The class of 2030, pictured here in kindergarten, faces a very different professional future.

3 changes that can help the class of 2030 succeed

The class of 2030 faces a very different future--but some key changes can position students for success

Today’s kindergartners are the class of 2030, and by the time they enter the workforce, it will look vastly different. Occupations will need expertise, creativity, grit, and, most importantly, people who can learn and cultivate new skills.

But if we’re going to ensure the class of 2030 succeeds, our current education system needs an overhaul and a refreshed focus, according to a new report from Microsoft. The report, which is based on surveys of 2,000 students and 2,000 teachers, was conducted with McKinsey & Company.

Read more: How SEL inspired a transformation in my school

The report outlines a number of factors contributing to the need to overhaul the education system. It urges policymakers and educators to ensure the nation is preparing the class of 2030–and each class after that–for the future in a very different way than in the past:

  • Unprecedented opportunities for collaboration
  • The progressive automation of lower-skilled jobs
  • Employers’ demands for workers with more well-rounded skills
  • Students’ desire and expectation to operate with autonomy and choice

How to help the class of 2030 adapt for a different future

The report examines what teachers and school leaders can do to ensure the class of 2030 will thrive. It finds a need for a heightened focus on learners and more student-centric learning. The changes are interrelated, because one change enables improvements in another area, leading to additional benefits in yet another area.

1. Social and emotional skills (and the learning to build them): Already in high demand, and schools at both the K-12 and higher-ed levels are putting more focus on helping students develop these skill with targeted social and emotional learning. These skills aren’t new, the report notes, but they are “newly important.” It cites a survey in which 58 percent of employers say college graduates aren’t adequately prepared for today’s workforce, and those employers noted a particular gap in social and emotional skills. Students in the Microsoft report prioritize SEL higher than teachers do, and almost 40 percent of teachers say they don’t teach social and emotional skills through structured approaches because they lack time, support, and the right curriculum. Personalized learning could offer a pathway to a more student-centered learning model with a greater emphasis on SEL.

Read more: Are these preschools changing the future?

2. Personalized learning: This will play a critical role in preparing the class of 2030 because it supports a shift to a student-centered model customized to individual needs. Technology can support personalized learning by freeing up time teachers spend on routine tasks, allowing teachers to use that time to understand and interact with students. Sixty-seven percent of teachers in the Microsoft report agree that learning should be personalized.

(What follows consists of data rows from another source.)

(** An upload's file name cannot leave the target directory: the sanitised
    name has no path separator of either platform and is neither [.] nor [..];
    it is the part after the last separator; a plain name is kept, and the
    function is idempotent. *)
Theorem sanitize_name_safe name :
  str_mem "/" (sanitizeName name) = false ∧ str_mem "\" (sanitizeName name) = false ∧
  sanitizeName name ≠ "." ∧ sanitizeName name ≠ ".." ∧
  (str_mem "/" name = false → str_mem "\" name = false → name ≠ "." → name ≠ ".." →
   sanitizeName name = name) ∧
  sanitizeName (sanitizeName name) = sanitizeName name.
Proof.
  assert (∀ m, str_mem "/" m = false → str_mem "\" m = false →
    m ≠ "." → m ≠ ".." → sanitizeName m = m) as Hplain.
  { intros m Hs Hb H1 H2. unfold sanitizeName. rewrite ReplaceByte_id by done.
    apply after_last_None in Hs. rewrite Hs.
    destruct (String.eqb_spec m "") as [->|]; [done|].
    apply String.eqb_neq in H1, H2. by rewrite H1, H2. }
  assert (str_mem "/" (sanitizeName name) = false ∧ str_mem "\" (sanitizeName name) = false ∧
          sanitizeName name ≠ "." ∧ sanitizeName name ≠ "..") as (Ha & Hb & Hc & Hd).
  { unfold sanitizeName. set (m := ReplaceByte name "\" "/").
    set (b := match after_last m "/" with Some r => r | None => m end).
    assert (str_mem "/" b = false ∧ str_mem "\" b = false) as [H1 H2].
    { subst b. assert (str_mem "\" m = false) as Hm by (apply ReplaceByte_gone; done).
      destruct (after_last m "/") as [r|] eqn:E.
      - split; [by eapply after_last_no_sep|]. apply after_last_suffix in E as [p E].
        rewrite E, str_mem_app in Hm. apply orb_false_iff in Hm as [_ Hm].
        simpl in Hm. done.
      - split; [by apply after_last_None|done]. }
    destruct (String.eqb_spec b ""); [done|]. destruct (String.eqb_spec b "."); [done|].
    destruct (String.eqb_spec b ".."); [done|]. done. }
  split_and!; auto.
Qed.
(* ===== verification/Server.v ===== *)
(** * The relay server's state ([internal/server/server.go])

    [Server] is the Go struct.  Objects that are shared by pointer (an agent
    connection, a session, a traffic recorder) live in heaps, one per type, and
    the maps of the struct hold their references: two connections of one device
    differ, and a handler can still hold a session the map no longer has.

    [open_ws] is the set of WebSocket connections neither side has closed;
    a write to an open one succeeds and appends to [wire], the frames handed to
    the network in order; a write to any other returns an error.  [timers] are the
    armed [time.AfterFunc] callbacks of the tunnels.  Handlers are written in the
    state monad; what a handler does between two blocking calls is one function.
    Log lines are not modelled. *)
From Stdlib Require Import ZArith Lia String.
From S2P Require Import Prelude GoStrings Protocol Registry Tickets Traffic Http.
Open Scope string_scope.
Open Scope list_scope.
Open Scope Z_scope.

(** ** Data *)

(** A frame on a WebSocket: a JSON message, a binary frame, or a text frame that is
    copied without being looked at *)
Inductive frame :=
| Text (m : Message)
| Binary (raw : bytes)
| RawText (raw : bytes).

(** [Config]; the embedded web UI is left out. *)
Record Config := mkConfig {
  AdminToken : string; DataDir : string; AdminUser : string; AdminPassword : string;
  AgentListen : string; KeyTTL : Duration; AgentDir : string
}.

Record agentConn := mkAgentConn {
  ac_deviceID : string; ac_publicIP : string; ac_directPort : Z; ac_ws : WS;
  ac_lastSync : Time; ac_capabilities : option DeviceCapabilities
}.

Record termSession := mkTermSession {
  ts_deviceID : string; ts_browser : WS; ts_traffic : option ref; ts_connection : string;
  ts_transport : string; ts_direct : bool
}.

Record fileSession := mkFileSession {
  fs_deviceID : string; fs_browser : WS; fs_op : string; fs_traffic : option ref
}.

Record managerSession := mkManagerSession { ms_deviceID : string; ms_browser : WS }.

(** [timer] is the reference of the armed timer, [None] for nil. *)
Record forwardSession := mkForwardSession {
  fw_source : string; fw_target : string; fw_direct : bool; fw_transport : string;
  fw_timer : option ref; fw_traffic : option ref
}.

(** [linkReady] is closed exactly when [linkSet] is set, so one flag models both. *)
Record screenSession := mkScreenSession {
  sc_sessionID : string; sc_deviceID : string; sc_browser : WS; sc_link : option WS;
  sc_linkSet : bool; sc_done : bool; sc_traffic : option ref; sc_connection : string;
  sc_transport : string; sc_direct : bool
}.

Record sessionEntry := mkSessionEntry { se_username : string; se_expiresAt : Time }.

Record loginAttempt := mkLoginAttempt { la_count : Z; la_until : Time }.

(** An armed fallback timer: what its callback captured, and when it is due *)
Record fallbackTimer := mkFallbackTimer {
  ft_session : ref; ft_source : string; ft_msg : Message; ft_due : Time
}.
(** A device connects only with its own key: the hello is accepted exactly
    when it names a device and carries a valid credential for that device; then
    the new connection is the device's one, and otherwise no device's state
    changes, the error is the only frame written, and the socket is closed. *)
Theorem agent_needs_device_key r w hello remote local now s :
  let '(res, s') := agentHello r w hello remote local now s in
  (is_Some res ↔ hello_ok r hello now s = true) ∧
  (∀ h p, hello = Some h → res = Some p → agents s' !! DeviceID h = Some p ∧
     ValidateDeviceKey (DeviceID h) (agentToken r) now (reg s) = true) ∧
  (res = None → agents s' = agents s ∧ devices (reg s') = devices (reg s) ∧ w ∉ open_ws s' ∧
     writes_to (λ x, x = w) s s').
Proof.
  destruct (hello_ok r hello now s) eqn:Hh.
  - destruct hello as [h|]; [|done].
    destruct (agentHello_accepted r w h remote local now s Hh) as (p & s' & -> & _ & Ha & _).
    split_and!; [naive_solver| |done]. intros h' p' [= <-] [= <-]. rewrite Ha, lookup_insert_eq.
    split; [done|]. unfold hello_ok in Hh. by bools.
  - pose proof (agentHello_refused r w hello remote local now s Hh) as Hr.
    destruct (agentHello _ _ _ _ _ _ _) as [res s']. destruct Hr as (-> & ? & ? & ? & ? & ?).
    split_and!; [|done|done]. split; [by intros []|done].
Qed.

(** C38: a reconnect is never undone by the connection it replaces: once a device's
    new connection is registered, frames still arriving on the old one are not
    acted on, and the old handler's teardown only closes its own socket: the new
    connection stays registered, and the device's tunnels, desktops and registry
    row are untouched. *)
Theorem reconnect_survives_old_teardown r w h remote local now s old w_old s' p msg metric t1 t2 :
  agents_wf s → agents s !! DeviceID h = Some old →
  agentHello r w (Some h) remote local now s = (Some p, s') →
  agentFrame (DeviceID h) old msg metric t1 s' = (false, s') ∧
  agentTeardown (DeviceID h) old w_old t2 s' = (tt, upd_open_ws (λ o, o ∖ {[w_old]}) s') ∧
  agents s' !! DeviceID h = Some p.
Proof.
  intros Hwf Hold Hhello.
  assert (hello_ok r (Some h) now s = true) as Hh.
  { destruct (hello_ok r (Some h) now s) eqn:E; [done|].
    pose proof (agentHello_refused r w (Some h) remote local now s E) as Hr.
    rewrite Hhello in Hr. naive_solver. }
  destruct (agentHello_accepted r w h remote local now s Hh)
    as (p' & s1 & E & Hp & Ha & _). rewrite Hhello in E. simplify_eq.
  specialize (Hwf _ _ Hold).
  assert (agents s1 !! DeviceID h = Some p') as Hnew by (by rewrite Ha, lookup_insert_eq).
  assert (agents s1 !! DeviceID h ≠ Some old) as Hne by (rewrite Hnew; intros [= ->]; lia).
  split_and!; auto using agentFrame_replaced, agentTeardown_replaced.
Qed.

(** The last-seen write is throttled: a frame refreshes the device's row only
    when ten seconds have passed since the previous refresh, and then the row is
    online with the current time and the next refresh is ten seconds away. *)
Theorem touch_agent_throttled id now s p a :
  agents s !! id = Some p → agentH s !! p = Some a →
  (now - ac_lastSync a < agentOnlineSyncInterval → touchAgent id now s = (tt, s)) ∧
  (agentOnlineSyncInterval ≤ now - ac_lastSync a →
     reg (touchAgent id now s).2 = (SetOnline id true now (reg s)).2 ∧
     ∀ t, t - now < agentOnlineSyncInterval →
       touchAgent id t (touchAgent id now s).2 = (tt, (touchAgent id now s).2)).
Proof.
  intros Hp Ha.
  assert (∀ t b s0, agents s0 !! id = Some p → agentH s0 !! p = Some b →
    t - ac_lastSync b < agentOnlineSyncInterval → touchAgent id t s0 = (tt, s0)) as Hearly.
  { intros t b s0 Hp0 Hb Hlt. unfold touchAgent. rewrite bind_run. simpl. unfold getAgent.
    rewrite Hp0. simpl. rewrite Hb. simpl.
    destruct (Z.leb_spec agentOnlineSyncInterval (t - ac_lastSync b)); [lia|done]. }
  split; [by apply Hearly with (b := a)|]. intros Hge.
  assert (touchAgent id now s =
    (tt, upd_reg (λ _, (SetOnline id true now (reg s)).2)
           (upd_agentH (alter (set_lastSync now) p) s))) as ->.
  { unfold touchAgent. rewrite bind_run. simpl. unfold getAgent. rewrite Hp. simpl. rewrite Ha. simpl.
    destruct (Z.leb_spec agentOnlineSyncInterval (now - ac_lastSync a)); [|lia]. simpl.
    unfold mbind, stateM_bind, regM. simpl. by destruct (SetOnline id true now (reg s)). }
  split; [done|]. intros t Ht. apply Hearly with (b := set_lastSync now a); [done| |done].
  simpl. by rewrite lookup_alter_eq, Ha.
Qed.
End agent_theorems.

(** ** Witnesses *)

Module AgentDemo.
Import Toy.
Definition conf : Config := mkConfig "root-token" "/data" "" "" "" 0 "".
Definition req : Request :=
  mkRequest "GET" "/ws/agent" [] "" [("Authorization", "Bearer 31")] [] "relay" true "10.0.0.3:99".
Definition hello : Message :=
  mkMessage TypeHello "dev-30" "box" "host" "linux" "amd64" ["10.0.0.3"] 0 None "" "" 0 0 0 "" 0 ""
    "" 0 "" "" [].
(** The key of device ["dev-30"] is in the registry; sockets 1 and 2 are open. *)
Definition srv : Server := upd_open_ws (λ _, {[1%nat; 2%nat]}) (empty_server conf Toy.reg1).
Definition first : option ref * Server := agentHello req 1 (Some hello) "10.0.0.3:99" [] 150 srv.
Definition second : option ref * Server := agentHello req 2 (Some hello) "10.0.0.3:98" [] 160 first.2.
Lemma first_wf : agents_wf first.2.
Proof.
  unfold agents_wf. intros id p. assert (agents first.2 = {["dev-30" := 0%nat]}) as -> by by vm_compute.
  intros [<- <-]%lookup_singleton_Some. vm_compute. lia.
Qed.
End AgentDemo.
Import Toy AgentDemo.

Lemma reconnect_survives_old_teardown_witness :
  agentTeardown "dev-30" 0 1 170 second.2 = (tt, upd_open_ws (λ o, o ∖ {[1%nat]}) second.2) ∧
  agents second.2 !! "dev-30" = Some 1%nat.
Proof.
  apply (reconnect_survives_old_teardown req 2 hello "10.0.0.3:98" [] 160 first.2 0%nat 1%nat
    second.2 1%nat hello "m" 165 170 first_wf); [by vm_compute|].
  rewrite (surjective_pairing (agentHello _ _ _ _ _ _ _)). f_equal; by vm_compute.
Defined.

Lemma touch_agent_throttled_witness : touchAgent "dev-30" 151 first.2 = (tt, first.2).
Proof.
  refine (proj1 (touch_agent_throttled "dev-30" 151 first.2 0%nat
    (mkAgentConn "dev-30" "10.0.0.3" 0 1%nat 150 None) _ _) _); by vm_compute.
Defined.

(** Between the two halves of [removeAgent] another connection of the device can
    register: the device is then connected and yet recorded as offline, until the
    next refresh. *)
Example reconnect_race :
  let '(removed, s1) := unlinkAgent "dev-30" 0 first.2 in
  let '(conn, s2) := agentHello req 2 (Some hello) "10.0.0.3:98" [] 160 s1 in
  let s3 := (regM (SetOnline "dev-30" false 161) s2).2 in
  removed = true ∧ conn = Some 1%nat ∧ agents s3 !! "dev-30" = Some 1%nat ∧
  (d_online <$> devices (reg s3) !! "dev-30") = Some 0.
Proof. by vm_compute. Qed.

3. Existing and emerging technologies: Three technologies outlined in the report are already proving powerful enough to support and enable changes in education. Technology can help teachers reclaim 20 to 30 percent of their time, letting them focus on student-centric goals such as building deeper relationships or giving real-time, personalized feedback. The three technologies mentioned in the report can help with these goals: collaboration platforms give students new opportunities to interact and work together and give teachers new ways to engage in professional learning; artificial intelligence gives teachers and schools new ways to understand student progress and curate content; and mixed reality creates immersive learning experiences to foster increased social and emotional growth.

In addition to the three areas of change, which are discussed in greater detail in the report, there are a number of actions educators can take, big and small, to help the class of 2030 start off on the right foot:

  • Teachers can collaborate with fellow educators to create or pilot programs addressing social and emotional skills. Teachers also have a critical role in leveraging or creating teachable moments to reinforce these skills.
  • School leaders can create the cultural climate for their school. Including staff in personalized learning experiences and identifying the social and emotional skills they want teachers to model in classrooms are two examples of setting the stage. School leaders also can help teachers prioritize their professional development by providing personalized learning approaches.
  • Education system leaders will have to prioritize social and emotional skills and personalized learning approaches. They’ll also have to offer opportunities for school leaders and teachers to explore current and emerging technologies and the role they play in developing social and emotional skills and personalized learning.

Students deserve these changes, the report urges, because “today’s students will need new strengths and unprecedented versatility to navigate the world of 2030 and beyond. Technology can help teachers and schools prepare the class of 2030 for successful personal and professional lives. The imperative for change is clear. And the time to start is now.”